もう1人の異界人は聖職騎士団と≪ 王都 ≫へ向かうのは難しいと判断されて、此処で保護を受ける事になったらしいんだけど、療養と治療の甲斐も虚しく息を引き取ってしまった。
火魔法で遺体を火葬して、遺骨を骨壷の中へ入れたら≪ 集落 ≫の墓地にある共同墓石の中へ納骨されて、弔いがされた。
遺体を火葬して、骨壷に遺骨を入れて、墓石の中へ納める──、なんてまるで日本式の弔い方だ。
骨壷はコンパクトな物だけど、骨壷の中へ入れられるのは遺骨の1部じゃなくて、全骨を魔法で凝縮させて入れられた。
骨壷には誰の遺骨なのか分かるように魔法で名前が書かれている。
産まれた生年月日と無くなった没年と年齢も魔法で書かれている。
魔法で書かれた文字は消えないみたいだ。
共同墓石に納骨されるのは身寄りのない人獣族や身元不明の亜人類の骨壷が殆んどで、身寄りのない異界人の骨壷も納骨される事になった。
セロロが代表で供養会を行うのは、1月,3月,6月,9月の1年に4回みたいだ。
異世界なのに死者への弔い方が妙に日本と酷似しているのは何でだろう??
日本式の弔い方を異世界で見る事になるなんて、何か不思議な感じだった。
土葬はしないみたいで、遺骨の上を踏んで参拝する事がないらしいから、 “ 知らず知らずに罰当たりな事をしている ” って事が無いってだけで安心感がある。
ぼくの家墓がある墓地は、地面がコンクリートになっているんだけど……、墓地の下に埋まっている大量の遺骨は掘り出される事はなくて……、遺骨がそのまま埋まっている状態でコンクリートにされている。
だから、お墓参りをする度に御先祖様達の遺骨の上を踏み踏みしながら参拝をしている事になる。
これって物凄く罰当たりな行為らしくて、ちゃんとお墓参りへ行って供養をしているのに、正しい供養になっていないみたいなんだ。
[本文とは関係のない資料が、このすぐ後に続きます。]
(** The start of a lookup is held by the lookup alone, and given back. *)
Lemma start_refs L e o s p : vfs_ok L (e ⊞ one p 1) o s → (∀ q, 0 ≤ o q ≤ e q) → 1 ≤ vrefs (world s) p.
Proof. intros Hs Hu. eapply usable_refs; [done|]. apply usable_one. specialize (Hu p). lia. Qed.

Lemma users_more e o p : (∀ q, 0 ≤ o q ≤ e q) → ∀ q, 0 ≤ o q ≤ (e ⊞ one p 1) q.
Proof. intros Hu q. specialize (Hu q). counts. Qed.
Hint Resolve users_more : core.

Lemma plus_swap L e o s p d : vfs_ok L (e ⊞ one p 1 ⊞ d) o s → vfs_ok L (e ⊞ d ⊞ one p 1) o s.
Proof. intros. eapply vfs_ok_ext; [done|counts..]. Qed.

Lemma users_got e o r : (∀ q, 0 ≤ o q ≤ e q) → ∀ q, 0 ≤ o q ≤ (e ⊞ got r) q.
Proof. intros Hu q. specialize (Hu q). destruct r; counts. Qed.
Hint Resolve users_got : core.

Lemma located_str s s' x sub p : located s s' x (Ok (sub, p)) → is_str sub.
Proof.
  assert (∀ c y, starts c y (Ok (sub, p)) → is_str sub) as Hst.
  { intros [c|] y; cbn; [|done]. intros (b & [= <- <-] & Hb). by exists y. }
  unfold located. destruct (place_of x); [apply Hst|apply Hst|..].
  - destruct (t_cwd s); [|done]. intros (f & q & w & w' & _ & _ & Hs). by eapply Hst.
  - intros (r0 & _ & Hr). destruct r0; [done|]. by eapply Hst.
Qed.

Lemma vlookup_run L e o s path :
  vfs_ok L e o s → is_str path →
  vruns (vfs_lookup path) s (λ r s', vfs_ok L (e ⊞ got r) o s' ∧ keeps s s').
Proof.
  intros Hs [x Hx]. pose proof (vo_users _ _ _ _ Hs) as Hu.
  eapply vruns_seq; [by apply getdevice_run|]. intros r s1 (Hs1 & Hk1 & Hloc).
  destruct r as [c|[sub p]]; [by apply vruns_ret|]. cbn [got2] in Hs1.
  destruct (located_str _ _ _ _ _ Hloc) as [y Hy].
  eapply vruns_lift; [by apply strlen_spec|]. destruct (_ =? 0); [by apply vruns_ret|].
  eapply vruns_seq; [eapply gives_run; [done|]; eapply lookup_law; [apply Hs1|by eapply start_refs|by exists y]|].
  intros r s2 [Hs2 Hk2]. apply plus_swap in Hs2.
  eapply vruns_seq; [by apply (vdecref_run L (e ⊞ got r) o); auto|].
  intros [] s3 [Hs3 Hk3]. apply vruns_ret. split; [done|]. by eapply keeps_trans, keeps_trans.
Qed.

(** The directory a path name is in, and the name there. *)
Definition parent_ok L e o (r : res (Z * list Z)) s' : Prop :=
  match r with Ok (p, name) => vfs_ok L (e ⊞ one p 1) o s' ∧ is_str name | Err _ => vfs_ok L e o s' end.

Lemma lookparent_run L e o s path :
  vfs_ok L e o s → is_str path →
  vruns (lookparent_name path) s (λ r s', parent_ok L e o r s' ∧ keeps s s').
Proof.
  intros Hs [x Hx]. pose proof (vo_users _ _ _ _ Hs) as Hu.
  eapply vruns_seq; [by apply getdevice_run|]. intros r s1 (Hs1 & Hk1 & Hloc).
  destruct r as [c|[sub p]]; cbn [got2] in Hs1.
  { apply vruns_ret. split; [|done]. eapply vfs_ok_ext; [done|counts..]. }
  destruct (located_str _ _ _ _ _ Hloc) as [y Hy].
  eapply vruns_lift; [by apply strlen_spec|]. destruct (_ =? 0).
  { apply vruns_bind, vruns_ret. eapply vruns_seq; [by apply (vdecref_run L e o)|].
    intros [] s3 [Hs3 Hk3]. apply vruns_ret. split; [done|]. by eapply keeps_trans. }
  destruct (lookparent_law (world s1) L p sub name_buffer (NAME_MAX + 1)) as (r & w' & Hr & Hst);
    [apply Hs1|by eapply start_refs|by exists y|done|].
  eapply vruns_bind, vruns_call; [done|]. destruct r as [c|[q name]].
  - destruct (step_quiet _ _ _ _ _ _ Hs1 Hst) as [Hs2 Hk2].
    eapply vruns_seq; [by apply (vdecref_run L e o)|]. intros [] s3 [Hs3 Hk3]. apply vruns_ret.
    split; [done|]. by eapply keeps_trans, keeps_trans.
  - destruct Hst as [Hst Hname]. destruct (step_gives _ _ _ _ _ _ Hs1 Hst) as [Hs2 Hk2]. apply plus_swap in Hs2.
    eapply vruns_seq; [by apply (vdecref_run L (e ⊞ one q 1) o); auto|]. intros [] s3 [Hs3 Hk3]. apply vruns_ret.
    split; [done|]. by eapply keeps_trans, keeps_trans.
Qed.

(** ** Operations on path names *)

Lemma in_parent_run L e o s path op :
  vfs_ok L e o s → is_str path →
  (∀ w p name, wok w L → 1 ≤ vrefs w p → is_str name → quiet L w (op p name w)) →
  vruns (in_parent path op) s (λ _ s', vfs_ok L e o s' ∧ keeps s s').
Proof.
  intros Hs Hp Hop. pose proof (vo_users _ _ _ _ Hs) as Hu.
  eapply vruns_seq; [by apply lookparent_run|]. intros r s1 [Hr Hk1].
  destruct r as [c|[p name]]; [by apply vruns_ret|]. destruct Hr as [Hs1 Hname].
  eapply vruns_seq; [eapply quiet_run; [done|]; apply Hop; [apply Hs1|by eapply start_refs|done]|].
  intros r s2 [Hs2 Hk2]. eapply vruns_seq; [by apply (vdecref_run L e o)|].
  intros [] s3 [Hs3 Hk3]. apply vruns_ret. split; [done|]. by eapply keeps_trans, keeps_trans.
Qed.
(* ===== verification/Stoplight.v ===== *)
(** * Cars at an intersection (kern/asst1/stoplight.c)

    Twenty threads drive cars through an intersection of four regions, each
    protected by a semaphore; a fifth semaphore lets three cars in at a time.
    A car is the sequence of calls its thread still has to make; the threads
    run interleaved.  A semaphore is its count: P goes on when the count is
    positive and takes one, V adds one, which is what Synch.P and Synch.V do
    (see SystemTheorems).  The theorems: no region holds two cars, the cars
    never block one another for good, and all of them leave. *)

From S2P Require Import Prelude.

Inductive semaphore := Nw | Ne | Sw | Se | Intersection.
#[global] Instance semaphore_eq_dec : EqDecision semaphore.
Proof. solve_decision. Defined.

(** A call of a thread: P, V or message(msg_nr, carnumber, cardirection,
    destdirection). *)
Inductive call :=
  | P (s : semaphore)
  | V (s : semaphore)
  | message (msg_nr carnumber cardirection destdirection : Z).

Definition gostraight (cardirection carnumber : Z) : list call :=
  let m k := message k carnumber cardirection ((cardirection + 2) mod 4) in
  if cardirection =? 0 then
    [P Intersection; m 0; P Nw; m 1; P Sw; m 2; V Nw; m 4; V Sw; V Intersection]
  else if cardirection =? 1 then
    [P Intersection; m 0; P Ne; m 1; P Nw; m 2; V Ne; m 4; V Nw; V Intersection]
  else if cardirection =? 2 then
    [P Intersection; m 0; P Se; m 1; P Ne; m 2; V Se; m 4; V Ne; V Intersection]
  else
    [P Intersection; m 0; P Sw; m 1; P Se; m 2; V Sw; m 4; V Se; V Intersection].
(* ===== verification/Exec.v ===== *)
(** * Programs (kern/userprog/loadelf.c, kern/userprog/runprogram.c,
      sys_execv of kern/arch/mips/mips/syscall.c)

    The machine is the memory system of Vm and the state of the file system;
    the class [Programs] says what the loader uses of the latter.  Copies to
    and from user memory go through the address space of the process: what
    it can reach is its [view], and what is stored there goes to the
    physical pages behind it.  The entries such copies leave in the TLB are
    left out; they translate as the address space does (VmSpec).  *)

From S2P Require Import Prelude Ram Bytes Mem CString Uio Vm VmSpec.

(** ** ELF files (kern/include/elf.h) *)

Definition ELF_NIDENT : Z := 16.

Record Elf_Ehdr := Ehdr {
  e_ident : list Z;
  e_type : Z;
  e_machine : Z;
  e_version : Z;
  e_entry : Z;
  e_phoff : Z;
  e_phentsize : Z;
  e_phnum : Z;
}.

Record Elf_Phdr := Phdr {
  p_type : Z;
  p_offset : Z;
  p_vaddr : Z;
  p_filesz : Z;
  p_memsz : Z;
  p_flags : Z;
}.

Definition SIZEOF_EHDR : Z := 52.
Definition SIZEOF_PHDR : Z := 32.

Definition field (b : list Z) (off n : nat) : Z := be_value (slice b off n).

(** The structures as the processor finds them in memory; the fields nothing
    uses are left out. *)
Definition ehdr_of (b : list Z) : Elf_Ehdr :=
  Ehdr (slice b 0 16) (field b 16 2) (field b 18 2) (field b 20 4) (field b 24 4) (field b 28 4)
       (field b 42 2) (field b 44 2).
Definition phdr_of (b : list Z) : Elf_Phdr :=
  Phdr (field b 0 4) (field b 4 4) (field b 8 4) (field b 16 4) (field b 20 4) (field b 24 4).
(* ===== verification/ExecSpec.v ===== *)
(** * What loading a program does

    User memory seen through the address space, and load_elf: every segment
    of the file is in memory, the rest of it zero, and no other process has
    lost a byte. *)

From S2P Require Import Prelude Ram Bytes Mem CString Uio Vm VmSpec Exec.

(** ** User memory through the address space *)

Section View.
Context {H : Type} `{RamHeapLaws H}.
Implicit Types (s : vm H) (a b : addrspace) (L : list Z) (u : mem).

Lemma user_addrs_translate a va : va ∈ user_addrs a ↔ is_Some (translate a va).
Proof.
  unfold user_addrs, translate, locate. rewrite elem_of_list_to_set, !elem_of_app, !elem_of_seqZ.
  unfold stackbase, USERSTACK, DUMBVM_STACKPAGES, PAGE_SIZE. repeat case_decide; cbn; split; intros Hx;
    try (by eexists); try lia; destruct Hx; done.
Qed.

Lemma user_byte_is_Some L s p a va :
  vm_inv L s → v_spaces s !! p = Some a → loaded a → is_Some (user_byte s a va) ↔ is_Some (translate a va).
Proof.
  intros Hi Hp Ha. unfold user_byte. split; [by destruct (translate a va); [eauto|intros []]|].
  intros [pa Hpa]. rewrite Hpa. cbn. unfold translate in Hpa. destruct (locate a va) as [[k o]|] eqn:E; [|done].
  injection Hpa as <-. destruct (locate_bound _ _ _ _ E) as [Hk Ho].
  destruct (vi_run _ _ Hi p a k Hp Hk (loaded_bases _ _ Ha Hk)). pose proof (vi_ram _ _ Hi) as [_ ? _].
  apply (vi_mem _ _ Hi). lia.
Qed.

Lemma view_lookup L s p a va :
  vm_inv L s → v_spaces s !! p = Some a → loaded a → view s a !! va = user_byte s a va.
Proof.
  intros Hi Hp Ha. unfold view. pose proof (user_byte_is_Some L s p a va Hi Hp Ha) as Hs.
  apply option_eq. intros x. rewrite lookup_set_to_map by (intros y y' _ _ [=]; done). split.
  - intros (y & Hy & [= -> <-]). apply user_addrs_translate, Hs in Hy as [b Hb]. by rewrite Hb.
  - intros Hx. exists va. rewrite Hx. split; [|done]. apply user_addrs_translate, Hs. eauto.
Qed.

Lemma stored_keys L s p a y y' :
  vm_inv L s → v_spaces s !! p = Some a → loaded a → y ∈ user_addrs a → y' ∈ user_addrs a →
  MIPS_KSEG0 + default 0 (translate a y) = MIPS_KSEG0 + default 0 (translate a y') → y = y'.
Proof.
  intros Hi Hp Ha [q Hq]%user_addrs_translate [q' Hq']%user_addrs_translate. rewrite Hq, Hq'. cbn. intros E.
  eapply (translate_inj L s p p a a y y' q); [done..|]. rewrite Hq'. f_equal. lia.
Qed.

(** The physical byte behind a user address, and the others. *)
Lemma stored_lookup L s p a u va pa :
  vm_inv L s → v_spaces s !! p = Some a → loaded a → translate a va = Some pa →
  stored u a !! (MIPS_KSEG0 + pa) = Some (default 0 (u !! va)).
Proof.
  intros Hi Hp Ha Ht. unfold stored. apply lookup_set_to_map.
  - intros y y'. by apply (stored_keys L s p).
  - exists va. rewrite Ht. split; [apply user_addrs_translate; eauto|done].
Qed.

Lemma stored_other L s p a u x :
  vm_inv L s → v_spaces s !! p = Some a → loaded a → (∀ va pa, translate a va = Some pa → x ≠ MIPS_KSEG0 + pa) →
  stored u a !! x = None.
Proof.
  intros Hi Hp Ha Hx. apply eq_None_not_Some. intros [y Hy]. unfold stored in Hy. apply lookup_set_to_map in Hy.
  - destruct Hy as (va & [pa Hpa]%user_addrs_translate & [= E _]). rewrite Hpa in E. cbn in E. by eapply Hx.
  - intros z z'. by apply (stored_keys L s p).
Qed.

Lemma current_loaded s a : v_spaces s !! v_cur s = Some a → loaded a → current s = Some a.
Proof. intros Hp Ha. unfold current. rewrite Hp. cbn. by rewrite (ld_check _ Ha). Qed.

(** Storing the memory of the running process changes its bytes only. *)
Record stored_as s a (f : Z → option Z) s' : Prop := {
  sa_frame : ∃ x, s' = set_mem x s;
  sa_self va : user_byte s' a va = f va;
  sa_others q b va : v_spaces s !! q = Some b → loaded b → q ≠ v_cur s → user_byte s' b va = user_byte s b va;
}.

Lemma put_user_run L s a ue :
  vm_inv L s → v_spaces s !! v_cur s = Some a → loaded a →
  (∀ va, is_Some (ue_mem ue !! va) ↔ is_Some (translate a va)) →
  vm_inv L (put_user ue s) ∧ stored_as s a (λ va, ue_mem ue !! va) (put_user ue s).
Proof.
  intros Hi Hp Ha Hdom. unfold put_user. rewrite (current_loaded _ _ Hp Ha). split.
  - apply inv_mem; [done|]. intros x Hx. apply lookup_union_is_Some. right. by apply (vi_mem _ _ Hi).
  - split; [by eexists|..].
    + intros va. unfold user_byte. destruct (translate a va) as [pa|] eqn:E; cbn.
      * rewrite (lookup_union_Some_l _ _ _ _ (stored_lookup L s _ a _ va pa Hi Hp Ha E)).
        assert (is_Some (ue_mem ue !! va)) as [x ->] by (apply Hdom; eauto). done.
      * symmetry. apply eq_None_not_Some. rewrite Hdom, E. by intros [].
    + intros q b va Hq Hb Hne. unfold user_byte. destruct (translate b va) as [pa|] eqn:E; [|done]. cbn.
      rewrite lookup_union_r; [done|]. apply (stored_other L s _ a _ _ Hi Hp Ha).
      intros va' pa' E' Hx. destruct (translate_inj L s q (v_cur s) b a va va' pa Hi Hq Hp Hb Ha E); [|done].
      rewrite E'. f_equal. lia.
Qed.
大事な御先祖様の遺骨を踏み付けて形だけの供養をして、ちゃんと供養をしている気になっているだけだから、罰が当たっても文句は言えないよね…。
だけど、コンクリートになった場所を掘り起こして御先祖様の遺骨を出すのには、多額な費用が掛かるからとてもじゃないけど個人の力ではどうにも出来ない。
ぼくが両親と一緒に家墓へお墓参りをしに行く事は無いんだな……。
日本へ帰れないぼくは……両親と同じ家墓には入れないんだ…。
ぼくの入るお墓は、日本にある家墓じゃなくて……この≪ 集落 ≫にある墓地の共同墓石なのかな…。
悲しいな……。
共同墓石の中へ異界人の骨壷が納骨される様子を見詰めながら、ぼくは別の意味で泣いていたんだ…。
亡くなった異界人は日本人ではなくて、外国人だった。
ぼくには外国語が分からないから、彼と話は出来なかった。
誰かと話の出来るような状態でもなかったんだけども……。
彼の遺品の中には、彼の身元が分かるような物は無かった。
彼が何処の≪ 国 ≫の出身者で何処の誰かなのかも分からない。
ぼくは彼の分まで精一杯、生きようと思う。
ぼくには、きっとそれぐらいしか出来ないから…。
ぼくも聖職騎士団とは行けなかった。
ハクトさんとミカトさんに包帯でグルグル巻きにされた後、離れに放り込まれて隔離されたからだ。
ハクトさんとミカトさんの計画通りなのか、ぼくは聖職騎士団から拒否されて此処に居る。